# 2012 brute may be blown need help



## steveo3318 (Jan 3, 2009)

Went creek ridding yesterday with some friends. My buddy has a brand new 2 week old 2012 brute 750, snorkeled, die electric-ed and waterproof to say the least. 

Heres what shes doing, bike will barely idle, dies alot, pops terrible and backfired some kinda bad past 1/4 throttle. While he was reving it up it will sometimes pop spitting oil in the breather from the crank making her smoke. Wont pull at all.

Heres when and why it happened. he was in deep water no mud just sand stone creek bottom and got a little rough on her trying to get her up a slick rock hill. went to popping and missing then.

I have pulled the CVT cover and the switch is not tripped, bike shows no sign on dash of limp mode or problems. all vent lines are ran up including the fuel tank.
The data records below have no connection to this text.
(** * OpenGov delegation tools: a shallow embedding and its verification

  The repository holds three Node.js scripts that drive the
  [convictionVoting] pallet through a proxy account:

  - [governance-cleanup.js]: undelegate, remove votes, unlock expired locks;
  - [delegate.js]: delegate a balance on a list of tracks;
  - [check-delegation.js]: report the delegation status of an account.

  Each script is embedded below in a module of its own.  The chain client
  (polkadot-js) is the boundary of the model: what it hands to the scripts
  (storage entries, status notifications, dispatch errors) is data of the
  types of module [Chain]; what the scripts hand to it (calls) are values
  of [Chain.Call]. *)

From Stdlib Require Import ZArith Lia Bool Sorted.
From Stdlib.Floats Require Import SpecFloat.
From stdpp Require Import base option list strings gmap pretty.

Local Open Scope Z_scope.

(* ===================================================================== *)
(** * The chain client boundary                                           *)
(* ===================================================================== *)

Module Chain.

(** Calls the scripts construct through [api.tx.*].  The constructors are
    total; the client refuses, outside the model, a value the chain types do
    not admit (a balance below zero, a conviction the chain does not know). *)
Inductive Call : Type :=
| Delegate (track : Z) (target : string) (conviction : string) (balance : Z)
| Undelegate (track : Z)
| RemoveVote (track : Z) (refIndex : Z)
| Unlock (track : Z) (account : string).

(** What the scripts sign and send: always
    [api.tx.proxy.proxy(real, null, api.tx.utility.batchAll(calls))]. *)
Inductive Extrinsic : Type :=
| ProxyBatchAll (real : string) (calls : list Call).

Definition isUndelegate (c : Call) : bool :=
  match c with Undelegate _ => true | _ => false end.
Definition isRemoveVote (c : Call) : bool :=
  match c with RemoveVote _ _ => true | _ => false end.
Definition isUnlock (c : Call) : bool :=
  match c with Unlock _ _ => true | _ => false end.

(** [convictionVoting.votingFor] values.  [castVotes] lists the referendum
    indices of [casting.votes] in the order the chain returns them (the
    vote itself is never inspected); [prior] is the [PriorLock] tuple as the
    scripts probe it: possibly missing, with [prior[0]] the unlock block and
    [prior[1]] the locked amount. *)
Inductive Voting : Type :=
| Delegating (target : string) (conviction : string) (balance : Z)
| Casting (castVotes : list Z) (prior : option (list Z)).

(** A dispatch error is either a module error, which the registry decodes,
    or something else, of which the scripts only take [toString()]. *)
Record ModuleError := { me_index : Z; me_error : Z }.

Inductive DispatchError : Type :=
| IsModule (asModule : ModuleError)
| NotModule (repr : string).

Record MetaError := { me_section : string; me_name : string; me_docs : list string }.

(** The part of [api] the monitors use: [api.registry.findMetaError]. *)
Record Api := { findMetaError : ModuleError -> MetaError }.

(** [ExtrinsicStatus]; the hashes are kept as their hex strings. *)
Inductive Status : Type :=
| Future | Ready | Broadcast
| InBlock (hash : string)
| Retracted (hash : string)
| FinalityTimeout (hash : string)
| Finalized (hash : string)
| Usurped (hash : string)
| Dropped | Invalid.

(** Events attached to a notification, decoded as far as [delegate.js]
    probes them: [system.ExtrinsicFailed] with its [data[0]], or any other
    [section.method]. *)
Inductive Event : Type :=
| ExtrinsicFailed (error : DispatchError)
| OtherEvent (section method : string).

(** The argument of the [signAndSend] callback. *)
Record Notification := {
  status : Status;
  events : list Event;
  dispatchError : option DispatchError
}.

(** What can reach one submission, stamped with the milliseconds elapsed
    since [signAndSend] was called: a status notification, the fulfilment
    of the promise [signAndSend] returns (its value is the unsubscribe
    function), or its rejection. *)
Inductive Incoming : Type :=
| Notify (n : Notification)
| SendOk
| SendErr (msg : string).

Definition Trace := list (Z * Incoming).

(** The errors the monitors reject with, by creation site; [message] is the
    [message] of the JavaScript [Error]. *)
Inductive TxError : Type :=
| DispatchModule (decoded : MetaError)
| DispatchOther (repr : string)
| TxDropped | TxInvalid | TxUsurped | TxTimeout
| SendFailure (msg : string).

(** [docs.join(' ')] *)
Fixpoint join (sep : string) (l : list string) : string :=
  match l with
  | [] => EmptyString
  | [s] => s
  | s :: rest => s +:+ sep +:+ join sep rest
  end.

Definition message (e : TxError) : string :=
  match e with
  | DispatchModule d => me_section d +:+ "." +:+ me_name d +:+ ": " +:+ join " " (me_docs d)
  | DispatchOther s => s
  | TxDropped => "Transaction was dropped"
  | TxInvalid => "Transaction is invalid"
  | TxUsurped => "Transaction was usurped"
  | TxTimeout => "Transaction timeout - no response after 2 minutes"
  | SendFailure m => m
  end.

(** The rejection built from a dispatch error, the same in both scripts:
    [isModule ? findMetaError(asModule) : toString()]. *)
Definition decodeDispatch (api : Api) (e : DispatchError) : TxError :=
  match e with
  | IsModule m => DispatchModule (findMetaError api m)
  | NotModule s => DispatchOther s
  end.

(** A promise settles once: later [resolve]/[reject] calls do nothing. *)
Inductive Promise : Type :=
| Pending
| Fulfilled
| Rejected (e : TxError).

Definition resolve (p : Promise) : Promise :=
  match p with Pending => Fulfilled | _ => p end.

Definition reject (e : TxError) (p : Promise) : Promise :=
  match p with Pending => Rejected e | _ => p end.

End Chain.

(* ===================================================================== *)
(** * Tables and helpers shared by the scripts                            *)
(* ===================================================================== *)

Module Common.

(** [TRACK_NAMES], the same object literal in the three scripts. *)
Definition TRACK_NAMES : gmap Z string :=
  list_to_map
    [ (0, "Root"); (1, "Whitelisted Caller"); (2, "Staking Admin");
      (10, "Treasurer"); (11, "Lease Admin"); (12, "Fellowship Admin");
      (13, "General Admin"); (14, "Auction Admin");
      (15, "Referendum Canceller"); (20, "Referendum Killer");
      (21, "Small Tipper"); (30, "Big Tipper"); (31, "Small Spender");
      (32, "Medium Spender"); (33, "Big Spender"); (34, "Wish For Change") ].

(** [TRACK_NAMES[trackId] || dflt] *)
Definition trackNameOr (dflt : string) (trackId : Z) : string :=
  default dflt (TRACK_NAMES !! trackId).

(** [array.slice(i, j)] for [0 <= i <= j]. *)
Definition slice {A} (array : list A) (i j : nat) : list A :=
  take (j - i) (drop i array).

(** The chunking loop, with [fuel] bounding the number of iterations:

    [for (let i = 0; i < array.length; i += size)
       chunks.push(array.slice(i, i + size));]

    With [size = 0] and a non-empty array the JavaScript loop never ends;
    the model then runs out of fuel and yields [None]. *)
Fixpoint chunkLoop {A} (fuel : nat) (array : list A) (size i : nat)
    (chunks : list (list A)) : option (list (list A)) :=
  if (i <? length array)%nat then
    match fuel with
    | O => None
    | S fuel' =>
        chunkLoop fuel' array size (i + size) (chunks ++ [slice array i (i + size)])
    end
  else Some chunks.

Definition chunkArray {A} (array : list A) (size : nat) : option (list (list A)) :=
  chunkLoop (length array) array size 0 [].

(** A JavaScript [Set] of track ids, in insertion order. *)
Definition Set_add (s : list Z) (x : Z) : list Z :=
  if bool_decide (x ∈ s) then s else s ++ [x].

(** A JavaScript [Map] keyed by track id, in insertion order: [has],
    [set] (in place when the key is present, appended otherwise) and the
    in-place update of the object [get] returns. *)
Definition Map_has {V} (m : list (Z * V)) (k : Z) : bool :=
  bool_decide (k ∈ map fst m).

Definition Map_alter {V} (f : V -> V) (k : Z) (m : list (Z * V)) : list (Z * V) :=
  map (fun kv => if bool_decide (kv.1 = k) then (kv.1, f kv.2) else kv) m.

Definition Map_set {V} (m : list (Z * V)) (k : Z) (v : V) : list (Z * V) :=
  if Map_has m k then Map_alter (fun _ => v) k m else m ++ [(k, v)].

(** [s.toLowerCase()] on ASCII letters. *)
Definition lowerAscii (c : Ascii.ascii) : Ascii.ascii :=
  let n := Ascii.nat_of_ascii c in
  if ((65 <=? n) && (n <=? 90))%nat then Ascii.ascii_of_nat (n + 32) else c.

Fixpoint toLowerCase (s : string) : string :=
  match s with
  | EmptyString => EmptyString
  | String c rest => String (lowerAscii c) (toLowerCase rest)
  end.

(** How a run of a script ends: the process exits with a code, or the
    script waits forever on a promise nobody settles. *)
Inductive ProcessEnd : Type :=
| ExitCode (code : Z)
| NeverEnds.

(** Reading [obj[key]] on an object literal used as a table: an own entry,
    a property inherited from [Object.prototype] (a function or an object,
    hence truthy), or [undefined]. *)
Definition objectPrototypeNames : list string :=
  [ "constructor"; "__defineGetter__"; "__defineSetter__"; "hasOwnProperty";
    "__lookupGetter__"; "__lookupSetter__"; "isPrototypeOf";
    "propertyIsEnumerable"; "toString"; "valueOf"; "__proto__";
    "toLocaleString" ].
Lemma date_ctor_year_large (y : Z) : 100 <= y -> date_ctor_year y = y.
Proof. intros Hy. unfold date_ctor_year. destruct (Z.leb_spec 0 y), (Z.leb_spec y 99); simpl; lia. Qed.

Lemma date_ctor_year_pos (y : Z) : 1 <= y -> 1 <= date_ctor_year y.
Proof. intros Hy. unfold date_ctor_year. destruct (Z.leb_spec 0 y), (Z.leb_spec y 99); simpl; lia. Qed.

(** [endOfMonth] falls on the last day of the local month. *)
Lemma endOfMonth_day (tz t : Z) :
  local_day tz (endOfMonth tz t) =
  days_from_civil (mkDate (getFullYear tz t) (getMonth tz t + 1)
                     (days_in_month (getFullYear tz t) (getMonth tz t + 1))).
Proof.
  pose proof (getMonth_range tz t) as Hm.
  unfold endOfMonth, make_local.
  rewrite local_day_midnight by (unfold ms_per_day; lia).
  set (y := getFullYear tz t). set (m := getMonth tz t) in *. clearbody y m.
  destruct (Z.eq_dec m 11) as [->|Hne].
  - change ((11 + 1) / 12) with 1. change ((11 + 1) mod 12 + 1) with 1.
    rewrite year_chain. change (11 + 1) with 12.
    replace (days_in_month y 12) with 31 by reflexivity. lia.
  - rewrite Z.div_small, Z.mod_small by lia. rewrite !Z.add_0_r.
    rewrite month_chain by lia. lia.
Qed.

(** Formatting reads only the local day. *)
Lemma format_ymd_day (tz t t' : Z) :
  local_day tz t = local_day tz t' -> format_ymd tz t = format_ymd tz t'.
Proof. intros E. unfold format_ymd, local_civil. by rewrite E. Qed.

Lemma local_day_addDays (tz t i : Z) : local_day tz (addDays t i) = local_day tz t + i.
Proof.
  unfold local_day, addDays. replace (t + i * ms_per_day + tz * 60000)
    with (t + tz * 60000 + i * ms_per_day) by ring.
  rewrite Z.div_add by (unfold ms_per_day; lia). done.
Qed.

(** ** The calendar's contracts *)

(** Day numbers and valid civil dates are in bijection: every day number
    has a valid civil date and comes back from it, and every valid date
    comes back from its day number; the next day is the next date. *)
Theorem civil_days_bijection :
  (forall z, valid_date (civil_from_days z) = true /\ days_from_civil (civil_from_days z) = z) /\
  (forall c, valid_date c = true -> civil_from_days (days_from_civil c) = c) /\
  (forall z, year (civil_from_days (z + 1)) - year (civil_from_days z) <= 1).
Proof.
  split_and!.
  - intros z. split; [apply civil_from_days_valid|apply days_from_civil_from_days].
  - apply civil_from_days_from_civil.
  - intros z. destruct (year_succ z); lia.
Qed.

(** The ["yyyy-MM-dd"] text of a valid AD date is read back by
    PostgreSQL's [date] input as that date, and, for years up to 9999, by
    V8's [new Date(text)] as UTC midnight of that date. *)
Theorem date_text_roundtrip (c : cdate) :
  valid_date c = true -> 1 <= year c ->
  pg_date_in (pg_date_out c) = Some c /\
  (year c <= 9999 -> js_date_parse (ymd_string c) = Some (days_from_civil c * ms_per_day)).
Proof.
  intros Hv Hy. split; [by apply pg_date_roundtrip|]. intros Hy'. apply js_date_parse_ymd; [done|lia].
Qed.

Lemma civil_days_bijection_witness :
  valid_date (mkDate 2024 2 29) = true /\
  civil_from_days (days_from_civil (mkDate 2024 2 29)) = mkDate 2024 2 29.
Proof.
  split; [reflexivity|]. apply (proj1 (proj2 civil_days_bijection)). reflexivity.
Defined.

Lemma date_text_roundtrip_witness :
  pg_date_in "2024-02-29" = Some (mkDate 2024 2 29) /\
  js_date_parse "2024-02-29" = Some (days_from_civil (mkDate 2024 2 29) * ms_per_day).
Proof.
  destruct (date_text_roundtrip (mkDate 2024 2 29) eq_refl ltac:(cbn; lia)) as [H1 H2].
  split; [exact H1|]. apply H2. cbn. lia.
Defined.

(* ===== verification/Routes.v ===== *)
(** The routes of [src/server/routes.ts] and the JSON boundary: the
    request bodies as JSON values read by the zod schemas of
    [src/shared/schema.ts] and [src/shared/routes.ts] (the first failing
    field in the schema's order is reported), the responses of the two
    week routes (lines 28-36 and 94-108), the handlers of
    [POST/PUT/DELETE /api/work-logs] (lines 111-182) and of the settings
    (lines 184-194), and the seed run at start-up (lines 196-219).  The
    handlers are written against [IStorage] and return the response with
    the new store; a thrown error is a 500 response inside a [try], and
    no response at all outside one. *)

From S2P Require Import Prelude JsRuntime Calendar Duration Store Summary.

Open Scope Z_scope.

Module Routes.
Import Database Summary.

(** ** JSON values *)

(** What [JSON.parse] and [JSON.stringify] exchange; numbers in
    hundredths. *)
Inductive json :=
| JNull
| JBool (b : bool)
| JNumber (v : Z)
| JString (s : string)
| JArray (l : list json)
| JObject (fields : list (string * json)).
(** C8, amended.  On a channel with OnTimer and a period of [time_sec]
    seconds the timeout condition of a set call holds exactly when the
    milliseconds elapsed since [last_timeout] (the 32-bit difference, which
    is the true difference while the clock has not wrapped) are at least
    [1000 * time_sec]; when it holds [last_timeout] becomes the current
    time, otherwise nothing changes.  If OnTimer is the only flag and no
    send is pending, a set call of the channel's kind (the basic set on a
    Bool, Int32 or Float32 channel, the raw set on a Raw channel) triggers
    exactly when the timeout condition holds, whatever the candidate, and
    leaves [last_timeout] as the timer check left it.  If moreover no
    acknowledgement is awaited, a run of set calls triggers at the calls
    [timer_fires] selects, which depend on the call times only: once per
    elapsed period.  With a period of 5 s, calls at 1, 4.999, 5, 6, 9.999,
    10, 14 and 15 s trigger at 5, 10 and 15 s. *)
Theorem C8_timeout_periodicity :
  forall (now : Z) (p : knot_proxy),
    has_flag KNOT_EVT_FLAG_TIME (event_flags (config p)) = true ->
    0 <= time_sec (config p) <= 65535 ->
    let elapsed := u32 (u32 now - last_timeout p) in
    (0 <= last_timeout p <= now -> now < 2^32 ->
     elapsed = now - last_timeout p) /\
    (fst (check_timeout now p) = true <-> time_sec (config p) * 1000 <= elapsed) /\
    (fst (check_timeout now p) = true ->
     snd (check_timeout now p) = set_last_timeout (u32 now) p /\
     last_timeout (snd (check_timeout now p)) = u32 now) /\
    (fst (check_timeout now p) = false -> snd (check_timeout now p) = p) /\
    (event_flags (config p) = KNOT_EVT_FLAG_TIME -> send p = false ->
     is_basic (value_type (schema p)) = true ->
     forall pvalue,
     exists p',
       knot_proxy_value_set_basic now (Some p) pvalue
         = (fst (check_timeout now p), Some p') /\
       last_timeout p' = last_timeout (snd (check_timeout now p))) /\
    (event_flags (config p) = KNOT_EVT_FLAG_TIME -> send p = false ->
     is_raw (value_type (schema p)) = true ->
     forall N pvalue len,
     0 <= N -> 0 <= len <= Z.of_nat (length pvalue) ->
     exists p',
       knot_proxy_value_set_string N now (Some p) pvalue len
         = Some (fst (check_timeout now p), Some p') /\
       last_timeout p' = last_timeout (snd (check_timeout now p)) /\
       (fst (check_timeout now p) = false -> p' = p)) /\
    (event_flags (config p) = KNOT_EVT_FLAG_TIME -> send p = false ->
     wait_resp p = false -> is_basic (value_type (schema p)) = true ->
     forall calls,
       set_basic_seq p calls
         = timer_fires (time_sec (config p)) (last_timeout p) (map fst calls)) /\
    (event_flags (config p) = KNOT_EVT_FLAG_TIME -> send p = false ->
     wait_resp p = false -> is_raw (value_type (schema p)) = true ->
     forall N calls,
     0 <= N ->
     Forall (fun c => 0 <= snd c <= Z.of_nat (length (snd (fst c)))) calls ->
     set_string_seq N p calls
       = Some (timer_fires (time_sec (config p)) (last_timeout p)
                 (map (fun c => fst (fst c)) calls))) /\
    (forall pvalue,
       set_basic_seq
         (channel 0 KNOT_VALUE_TYPE_INT KNOT_EVT_FLAG_TIME 5
            (int_obj 0) (int_obj 0) pvalue)
         (map (fun t => (t, pvalue))
            [1000; 4999; 5000; 6000; 9999; 10000; 14000; 15000])
       = [false; false; true; false; false; true; false; true]) /\
    (forall pvalue,
       (8 <= length pvalue)%nat ->
       set_string_seq 16
         (channel 0 KNOT_VALUE_TYPE_RAW KNOT_EVT_FLAG_TIME 5 [] []
            (replicate 16 0))
         (map (fun t => (t, pvalue, 8))
            [1000; 4999; 5000; 6000; 9999; 10000; 14000; 15000])
       = Some [false; false; true; false; false; true; false; true]).
Proof.
  intros now p Hf Hp elapsed. subst elapsed.
  pose proof (timer_only_raw) as Hraw.
  pose proof (timer_only_step now p) as Hbasic.
  rewrite (check_timeout_timer now p Hf Hp) in *.
  split; [| split; [| split; [| split; [| split; [| split; [| split;
    [| split; [| split]]]]]]]].
  - apply u32_elapsed.
  - destruct (_ <=? _) eqn:E; cbn [fst]; split; intros H; try discriminate;
      try reflexivity.
    + apply Z.leb_le, E.
    + apply Z.leb_le in H. congruence.
  - destruct (_ <=? _); cbn [fst snd]; intros H; try discriminate.
    split; [reflexivity |]. cbn. apply u32_small, u32_range.
  - destruct (_ <=? _); cbn [fst snd]; intros H; try discriminate. reflexivity.
  - intros Hfl Hs Hk pvalue.
    destruct (Hbasic pvalue Hk Hfl Hs) as (p' & Hcall & _ & _ & _ & _ & Hl).
    exists p'. split; [exact Hcall | exact Hl].
  - intros Hfl Hs Hk N pvalue len HN Hlen.
    destruct (Hraw N now p pvalue len Hfl Hs Hk HN Hlen)
      as (p' & Hcall & _ & _ & _ & _ & Hl & Hsame).
    rewrite (check_timeout_timer now p Hf Hp) in *.
    exists p'. auto.
  - intros Hfl Hs Hw Hk calls. apply timer_only_seq; assumption.
  - intros Hfl Hs Hw Hk N calls HN Hall.
    apply timer_only_raw_seq; assumption.
  - intros pvalue. rewrite timer_only_seq; try reflexivity. cbn; lia.
  - intros pvalue Hlen. rewrite timer_only_raw_seq; try reflexivity.
    + cbn; lia.
    + lia.
    + cbn [map]. repeat (apply Forall_cons; split; [cbn [fst snd]; lia |]).
      apply Forall_nil. exact I.
Qed.
(** * RAP-MUSIC source localisation ([mne/beamformer/_rap_music.py])

    A shallow embedding of [_compute_subcorr], [_compute_proj],
    [_apply_rap_music] and [rap_music], and the properties of the greedy
    subspace-correlation search that the specification states about them.

    Arithmetic is exact: array entries are canonical rationals ([Qc]; every
    finite binary64 value is one), so rounding is not modelled.  What numpy
    does outside the finite numbers is modelled where the code can reach it:
    a division by zero yields [nan] or an infinity, and every comparison
    with [nan] is false.  The routines of numpy/scipy that are not
    arithmetic ([np.sqrt], [np.linalg.qr], [linalg.eigh], [linalg.pinv],
    [linalg.lstsq]) are fields of a record [numlib]; theorems state the part
    of their documented contract that they use.  The eigenvalues and
    eigenvectors that the three-column branch of [_compute_subcorr] returns
    are seldom rational: what that branch returns is stated on a second
    embedding of the function over the real numbers, [OverReals]. *)

From Stdlib Require Import List ZArith QArith Qcanon Reals Lia Lra Bool Arith.
From Stdlib Require Import Permutation Sorted Field Psatz.
Import ListNotations.

Set Implicit Arguments.

(* ================================================================= *)
(** ** Scalars *)

Local Open Scope Qc_scope.

Definition Qc_eqb (x y : Qc) : bool := Qeq_bool x y.
Definition Qc_ltb (x y : Qc) : bool := negb (Qle_bool y x).
Definition Qc_leb (x y : Qc) : bool := Qle_bool x y.

(** Integer literals as array entries. *)
Definition qz (z : Z) : Qc := Q2Qc (inject_Z z).

(** A numpy float64 scalar: a finite value, an infinity or nan. *)
Inductive npfloat : Type :=
| Fin (x : Qc)
| PInf
| NInf
| NaN.

(** [x / y] on float64 arrays: no exception, a warning at most.  For a
    divisor that is not zero the quotient is the exact one; where binary64
    overflows or underflows in the operands, the code has an infinity, zero
    or [nan] instead, which is not modelled. *)
Definition np_divide (x y : Qc) : npfloat :=
  if Qc_eqb y 0 then
    if Qc_eqb x 0 then NaN else if Qc_ltb 0 x then PInf else NInf
  else Fin (x / y).

(** [np.sqrt]; [root] is the library's root of a finite non-negative value. *)
Definition np_sqrt (root : Qc -> Qc) (v : npfloat) : npfloat :=
  match v with
  | Fin x => if Qc_ltb x 0 then NaN else Fin (root x)
  | PInf => PInf
  | NInf => NaN
  | NaN => NaN
  end.

(** [a > b]: false as soon as one side is nan. *)
Definition np_gt (a b : npfloat) : bool :=
  match a, b with
  | NaN, _ | _, NaN => false
  | Fin x, Fin y => Qc_ltb y x
  | PInf, PInf => false
  | PInf, _ => true
  | _, PInf => false
  | NInf, _ => false
  | Fin _, NInf => true
  end.

(* ================================================================= *)
(** ** Exceptions *)

Inductive exn : Type :=
| ValueError          (* shapes that do not fit *)
| IndexError          (* an index out of bounds *)
| UnboundLocalError.  (* a local variable read before assignment *)

Inductive result (A : Type) : Type :=
| Ok (a : A)
| Raise (e : exn).

Arguments Ok {A} a.
Arguments Raise {A} e.

Definition bind {A B : Type} (m : result A) (f : A -> result B) : result B :=
  match m with
  | Ok a => f a
  | Raise e => Raise e
  end.

Notation "x <- m ;; k" := (bind m (fun x => k))
  (at level 61, m at next level, right associativity).
Notation "' p <- m ;; k" := (bind m (fun x => let p := x in k))
  (at level 61, p pattern, m at next level, right associativity).

(** A [for] loop whose body may raise. *)
Fixpoint for_each {S I : Type} (body : S -> I -> result S)
         (items : list I) (s : S) : result S :=
  match items with
  | [] => Ok s
  | i :: rest => s' <- body s i ;; for_each body rest s'
  end.

(* ================================================================= *)
(** ** Arrays *)

(** A 1-D array and a 2-D array (the list of its rows). *)
Definition vector := list Qc.
Definition matrix := list (list Qc).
Bike had no water what so ever in oil, breather box, or CVT.

We even drained the fuel and put new gas in it, fuel pump sounds good but we dont have a gauge to put on it. spark plugs look great. What really scares me is it will pop really loud and blow out a cloud of smoke every blue moon.

Yes he is pretty rough on the bike but i cant control that. Also oil is full and the radiator is not loosing and fluid YET, lol 

Remember the bike idles perfect but will not rev up for anything. Whats the problem lol.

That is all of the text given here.